# Applet Datei speichern!



## thE_29 (9. Jan 2006)

Hi!

So, muss für einen anderen Teil unserer Fa. ein Applet schreiben, da die dort keine Ahnung von Java haben 

Nur habe ich keine Ahnung von Applets :bae:


So, habe da ein CodeTeil von denen, wo sowas ist:


```
URL urlDest = new URL(st_UploadDestination);
      URLConnection urlconDest = urlDest.openConnection();
DataOutputStream outp = new DataOutputStream(urlconDest.getOutputStream());
      
      System.out.println("para_st_FileName " + para_st_FileName);
      BufferedInputStream bufin = new BufferedInputStream(new FileInputStream(para_st_FileName));
```


Also, das geht soweit auch alles!!

So, nun schreibe ich die Datei auf den Outputstream hinaus (es wird nichts am Server angelegt..)
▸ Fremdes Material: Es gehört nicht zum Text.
(** The rest of a dispatch, where its call has time left *)
Definition enter (dispatch_ : Uuid → Uuid → list byte → E (result DispatchError (list byte))) (turns : nat) module (l : Loaded (Mem := Mem) (X := X)) function arg
    (d b : Z) restore (set_ : bool) : E (result DispatchError (list byte)) :=
  let tell := λ d b, match l_module l with ComponentM _ => set_self module (set_call_deadline d b) | HostM _ => mret tt end in
  _ ← (if set_ then tell d b else mret tt);
  _ ← push_call (mkGuestCall module d b false);
  r ← module_dispatch instants epoch dispatch_ turns module (l_module l) function arg;
  _ ← pop_call;
  _ ← (match restore with Some (d, b) => tell d b | None => mret tt end);
  mret r.
Section Guests.
Context (dispatch_ : nat → Uuid → Uuid → list byte → E (result DispatchError (list byte))) (left_ : nat).
(** Calls made in time return, [left_] readings before every deadline is past, and those made late make no tick. *)
Context (Hcall : ∀ module function arg k s, held (S k) s → (N ≤ reads s + left_)%nat →
  T (λ x, x = s) (λ _ s', held (S k) s' ∧ later s s' ∧ ((N ≤ reads s)%nat → ticks_read s' = ticks_read s)) (λ F _, dispatch_ F module function arg)).
(** *** A guest's code, where what holds of its states holds throughout *)
Lemma T_run_to (P : St → Prop) (Q : Ran → St → Prop) again place p :
  T P (λ stop s, if stop : bool then Q InterruptedAt s else P s) (λ _ _, interrupted instants epoch place) →
  T P (λ _, P) (λ _ _, instance_at place) → (∀ m, T P (λ _, P) (λ _ _, set_memory place m)) →
  (∀ module function arg, T P (λ _, P) (λ F _, dispatch_ F module function arg)) →
  (∀ label, T P Q (λ F G, again F G label)) → (∀ r s, P s → Q r s) →
  T P Q (λ F G, run_to instants epoch (dispatch_ F) (again F G) place p).
Proof.
  intros Hi Hp Hm Hd Ha HQ. induction p as [r|m|f IH|module function arg c IH|label] using Program_nested_ind; cbn [run_to]; [apply T_ret, HQ..| | |apply Ha].
  - eapply T_bind; [exact Hi|]. intros stop. destruct stop; [by apply T_ret|]. eapply T_bind; [exact Hp|]. intros i.
    eapply T_bind; [apply Hm|]. intros []. apply IH.
  - eapply T_bind; [apply Hd|]. intros r. apply IH.
Qed.
(** Between two ticks the code keeps what [P] says, which neither the readings nor the ticks of another guest's code break *)
Definition on_time (m ticks_left : nat) (late : nat) (k : nat) (s0 s : St) : Prop :=
  I (S k) s0 s ∧ (N ≤ reads s + late)%nat ∧
  (match late with S late => (N ≤ reads s + late)%nat | O => False end ∨ (ticks_read s ≤ m)%nat ∧ (m ≤ ticks_read s + ticks_left)%nat).
Lemma on_time_later m n late k s0 s s' : epoch m = true → on_time m n late k s0 s → held (S k) s' → later s s' →
  (late = 0%nat → ticks_read s' = ticks_read s) → on_time m n late k s0 s'.
Proof.
  intros Hm ([Hh Hl] & Hn & Hor) Hs' [R1 R2 R3] Hlate. split; [split; [done|by eapply later_trans]|]. split; [lia|].
  destruct late as [|late]; [right; rewrite Hlate by done; destruct Hor as [[]|Hor]; exact Hor|].
  destruct Hor as [Hr|[Ht1 Ht2]]; [left; lia|]. destruct (decide (ticks_read s' ≤ m)%nat) as [Ht|Ht]; [right; lia|].
  specialize (R3 m ltac:(lia) Hm). left. lia.
Qed.
(** Commands that neither read the clock nor meet a tick *)
Definition still {A} (c : E A) : Prop := ∀ s, match c s with Done (_, s') => reads s' = reads s ∧ ticks_read s' = ticks_read s | _ => True end.
Lemma still_instance_at place : still (instance_at place).
Proof.
  intros s. unfold instance_at, self, get, mbind, E_bind, unwrap, mret, E_ret, panic_. destruct place; cbn; [|by destruct (fresh s)].
  destruct (component_of _ _) as [c|]; cbn; [|done]. by destruct (cm_instance c).
Qed.
Lemma still_set_memory place m : still (set_memory place m).
Proof.
  intros s. unfold set_memory, mbind, E_bind. pose proof (still_instance_at place s) as Hi. destruct (instance_at place s) as [[i s1]| |]; [|done..].
  destruct place; [|done]. unfold set_self, self, get, put, mbind, E_bind, unwrap, mret, E_ret, panic_. by destruct (component_of _ _).
Qed.
Lemma T_on_time {A} m n late k s0 (c : E A) : epoch m = true → still c → (∀ s, T (I (S k) s) (with_I any (S k) s) (λ _ _, c)) →
  T (on_time m n late k s0) (λ _, on_time m n late k s0) (λ _ _, c).
Proof.
  intros Hm Hstill Hc. apply T_const. intros s Hs. pose proof Hs as ([Hh Hl] & _). destruct (Hc s s) as (F & o & Ho & Hi); [split; [done|apply later_refl]|].
  rewrite (Ho F F) by done. specialize (Hstill s). rewrite (Ho F F) in Hstill by done. destruct o as [[a s']| |]; [|done..].
  destruct Hi as [_ [Hs' Hl']]. eapply on_time_later; [done..|]. intros _. apply Hstill.
Qed.
(** A tick that does not interrupt brings the end nearer *)
Definition nearer (m n late : nat) (k : nat) (s0 s : St) : Prop :=
  I (S k) s0 s ∧ ((∃ l, late = S l ∧ (N ≤ reads s + l)%nat) ∨ ∃ n', n = S n' ∧ on_time m n' late k s0 s).
Lemma ticked_on_time m n late k s0 s s' : epoch m = true → on_time m n late k s0 s → ticked (S k) s s' false → on_time m n late k s0 s' ∧ nearer m n late k s0 s'.
Proof.
  intros Hm ([Hh Hl] & Hn & Hor) (Hs' & Hl' & Ht & Hep). assert (I (S k) s0 s') as HI by (split; [done|by eapply later_trans]). pose proof (later_reads _ _ Hl') as Hr.
  assert ((∃ l, late = S l ∧ (N ≤ reads s' + l)%nat) ∨ (ticks_read s < m)%nat ∧ (m ≤ ticks_read s + n)%nat) as Hcase.
  { destruct Hor as [Hlate|[Ht1 Ht2]]; [destruct late as [|l]; [done|left; exists l; split; [done|lia]]|].
    destruct (epoch (ticks_read s)) eqn:Ee.
    - destruct (Hep eq_refl) as [Hlt Hstop]. destruct late as [|l]; [assert (false = true) by (apply Hstop; lia); done|]. left. exists l. split; [done|lia].
    - right. assert (ticks_read s ≠ m) by congruence. lia. }
  destruct Hcase as [(l & -> & Hnl)|[Ht1 Ht2]].
  - split; [split; [done|]; split; [lia|by left]|]. split; [done|]. left. by exists l.
  - split; [split; [done|]; split; [lia|right; lia]|]. split; [done|]. right. exists (n - 1)%nat. split; [lia|]. split; [done|]. split; [lia|right; lia].
Qed.
Lemma T_ticked m n late k s0 place : epoch m = true →
  T (on_time m n late k s0) (λ stop s, if stop : bool then I (S k) s0 s else on_time m n late k s0 s ∧ nearer m n late k s0 s) (λ _ _, interrupted instants epoch place).
Proof.
  intros Hm. apply T_at. intros s Hs. pose proof Hs as ([Hh Hl] & _). eapply T_weaken; [by apply T_ticks|done|]. intros stop s' Ht. destruct stop.
  - destruct Ht as (? & ? & _). split; [done|by eapply later_trans].
  - by eapply ticked_on_time.
Qed.
Context (Hep : ∀ n, ∃ m, (n ≤ m)%nat ∧ epoch m = true).
Lemma T_run late : (late ≤ left_)%nat → ∀ k s0 body place p,
  T (λ s, I (S k) s0 s ∧ (N ≤ reads s + late)%nat) (with_I any (S k) s0) (λ F G, run instants epoch (dispatch_ F) G body place p).
Proof.
  induction late as [late IHlate] using lt_wf_ind. intros Hlate k s0 body place p. apply T_at. intros s0' [HI0 Hn0].
  destruct (Hep (ticks_read s0')) as (m & Hm & Hme).
  assert (∀ n p, T (on_time m n late k s0) (with_I any (S k) s0) (λ F G, run instants epoch (dispatch_ F) G body place p)) as Hrun.
  2: { eapply T_weaken; [apply (Hrun (m - ticks_read s0')%nat p)| |done]. intros s ->. split; [done|]. split; [done|right; lia]. }
  intros n. induction n as [n IHn] using lt_wf_ind. clear p. intros p. apply T_turn. cbn [run].
  apply (T_run_to (on_time m n late k s0) _ (λ F G label, _)).
  - eapply T_weaken; [by apply T_ticked|done|]. intros [] s; [by split|by intros [? _]].
  - apply T_on_time; [done|apply still_instance_at|]. intros s. eapply T_weaken; [apply T_instance_at|done|]. intros ? ? [_ ?]. by split.
  - intros mem. apply T_on_time; [done|apply still_set_memory|]. intros s. apply T_set_memory.
  - intros module function arg. apply T_at. intros s Hs. pose proof Hs as ([Hh Hl] & Hn & _). eapply T_weaken; [apply (Hcall _ _ _ k s); [done|lia]|done|].
    intros r s' (Hs' & Hl' & Ht). eapply on_time_later; [done..|]. intros ->. apply Ht. lia.
  - intros label. eapply T_bind; [by apply (T_ticked m n late k s0 place)|]. intros [].
    + apply T_ret. by split.
    + apply T_at. intros s [_ [HI [(l & -> & Hl)|(n' & -> & Hn')]]].
      * eapply T_weaken; [apply (IHlate l); lia| |done]. by intros ? ->.
      * eapply T_weaken; [apply (IHn n'); lia| |done]. by intros ? ->.
  - intros r s [HI _]. by split.
Qed.
(** *** The dispatch of a component, from a state in time *)
Section In_time.
Context (s0 : St) (Hs0 : (N ≤ reads s0 + left_)%nat).
Lemma T_runs k body place p : T (I (S k) s0) (with_I any (S k) s0) (λ F G, run instants epoch (dispatch_ F) G body place p).
Proof. eapply T_weaken; [by apply (T_run left_)| |done]. intros s [Hs Hl]. split; [done|]. destruct Hl. lia. Qed.
Ltac known :=
  lazymatch goal with
  | |- T _ _ (λ _ _, run _ _ _ _ _ _ _) => apply T_runs
  | |- T _ _ (λ _ _, mbind _ (match _ with Returned _ => _ | TrappedAt _ => _ | InterruptedAt => _ end)) => eapply (T_I any); [|intros ? ?]
  | |- T _ _ (λ _ _, instance_at _) => apply T_instance_at
  | |- T _ _ (λ _ _, begin_load _ _) => apply T_begin_load
  | |- T _ _ (λ _ _, put (λ s, with_fresh _ s)) => first [apply (T_fresh (λ l, _ :: l))|apply (T_fresh tail)]
  | |- T _ _ _ => command
  end.
Lemma T_instance c ids deadline k : deadline ≤ D →
  T (I (S k) s0) (with_I (λ r, match r with Ok i => i_deadline i ≤ D | Err _ => True end) (S k) s0) (λ F G, instance instants epoch (dispatch_ F) G c ids deadline).
Proof.
  intros Hd. assert (∀ l : list Instance_, Forall (λ i, i_deadline i ≤ D) l → Forall (λ i, i_deadline i ≤ D) (tail l)) as Htail by (by intros ? []).
  unfold instance. repeat known; try done; by constructor.
Qed.
Lemma T_recover id function k : T (I (S k) s0) (with_I any (S k) s0) (λ F G, recover instants epoch (dispatch_ F) G id function).
Proof.
  unfold recover. eapply T_I; [apply T_self|]. intros c [Hc Hi]. destruct (cm_state c); [by apply T_I_ret| |by apply T_I_ret].
  destruct (_ <? _)%nat; [by apply T_I_ret|]. cbv zeta. eapply T_I; [apply T_set_self; by intros ? [? _]|]. intros _ _.
  eapply T_I; [apply T_begin_load|]. intros d Hd. eapply T_I; [apply T_now|]. intros t _.
  eapply (T_I (λ r, match r with Some (Ok i) => i_deadline i ≤ D | _ => True end)).
  { destruct (t <? d); [|by apply T_I_ret]. eapply T_I; [by apply T_set_self|]. intros _ _. eapply T_I; [by apply T_instance|]. intros r Hr.
    eapply T_I; [by apply T_set_self|]. intros _ _. by apply T_I_ret. }
  intros made Hm. eapply T_I; [apply T_pop|]. intros _ _. destruct made as [[i|[e|e]]|]; [|by apply T_I_ret| |by apply T_I_ret].
  - eapply T_I; [apply T_set_self; intros ? [? _]; split; [done|]; by intros ? [= <-]|]. intros _ _. repeat known.
  - repeat known. done.
Qed.
Lemma T_component_dispatch id function arg k : T (I (S k) s0) (with_I any (S k) s0) (λ F G, component_dispatch instants epoch (dispatch_ F) G id function arg).
Proof.
  unfold component_dispatch. eapply T_I; [apply T_self|]. intros c _. destruct (negb _); [by apply T_I_ret|]. unfold try_.
  eapply T_I; [apply T_recover|]. intros [[]|e] _; [|by apply T_I_ret]. repeat known; try done. by intros ? [? _].
Qed.
Lemma T_host_dispatch h function arg k : T (I k s0) (with_I any k s0) (λ _ _, host_dispatch h function arg).
Proof.
  apply T_still. intros s Hs. unfold host_dispatch, host_answer, decode_arg, decode, get, put, mbind, E_bind, panic_, mret, E_ret.
  destruct (hm_functions h !! function) as [f|]; [|done]. destruct (deserialize arg) as [v|]; [|done]. destruct v; try done.
  destruct (decide _); [|done]. destruct (f _ _) as [r x]. by destruct Hs.
Qed.
Lemma T_module_dispatch m id function arg k : T (I (S k) s0) (with_I any (S k) s0) (λ F G, module_dispatch instants epoch (dispatch_ F) G id m function arg).
Proof. unfold module_dispatch. destruct m; [apply T_component_dispatch|apply T_host_dispatch]. Qed.
End In_time.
Er gurkelt einfach die ganze Datei dort rein!!

Es wird am Server aber nichts erzeugt!

So, nun wird danach dieser Befehl aufgerufen:


```
InputStream in = urlconDest.getInputStream();
```


Dieser Befehl verursacht, das die Datei erzeugt wird!!

Dh, der steht solange bei dem Befehl, bis die ganze Datei am Server oben ist... (toll!!!!!!!!! wasn das fürn kack?)

Das geile ist, das nachher noch eine while Schleife ist, wo eigentlich erst die write Befehle kommen...

Jedenfalls geht der dort sowieso nie rein...


Meine Frage nun, ist das immer so? Ist das so gewohlt dass, das so gehn soll... oder ist bei mir was falsche oder hats da überhaupt was oder spielt das mit der Uploadestination zusammen oder sonstiges...

Bin für jede Hilfe dankbar!


----------



## Roar (9. Jan 2006)

was is denn st_UploadDestination ? eine ftp URL? oder was...
ansonsten versteh ich von deinem text nur bahnhof :bahnhof: (vielleicht mal weniger !!! und mehr wörter  )

und in der suchfunktion findest du auch einiges über ftp upload



> Ist das so gewohlt dass, das so gehn soll... oder ist bei mir was falsche oder hats da überhaupt was oder spielt das mit der Uploadestination zusammen oder sonstiges...


 :bahnhof: ^^


----------



## thE_29 (9. Jan 2006)

Nö, http ist das!

Ist so ein Lotus Domino Applet Blödsinn, vai Servlet, etc...


Und was ist an dem Text so schwer zu verstehen?

Ich habe die output Methoden, schreibe auf diese raus (via while Schleife bis Datei aus ist)=> (datei existiert am Server nicht), dann kommt die Methode getInputStream und dann wird erst die Datei erzeugt...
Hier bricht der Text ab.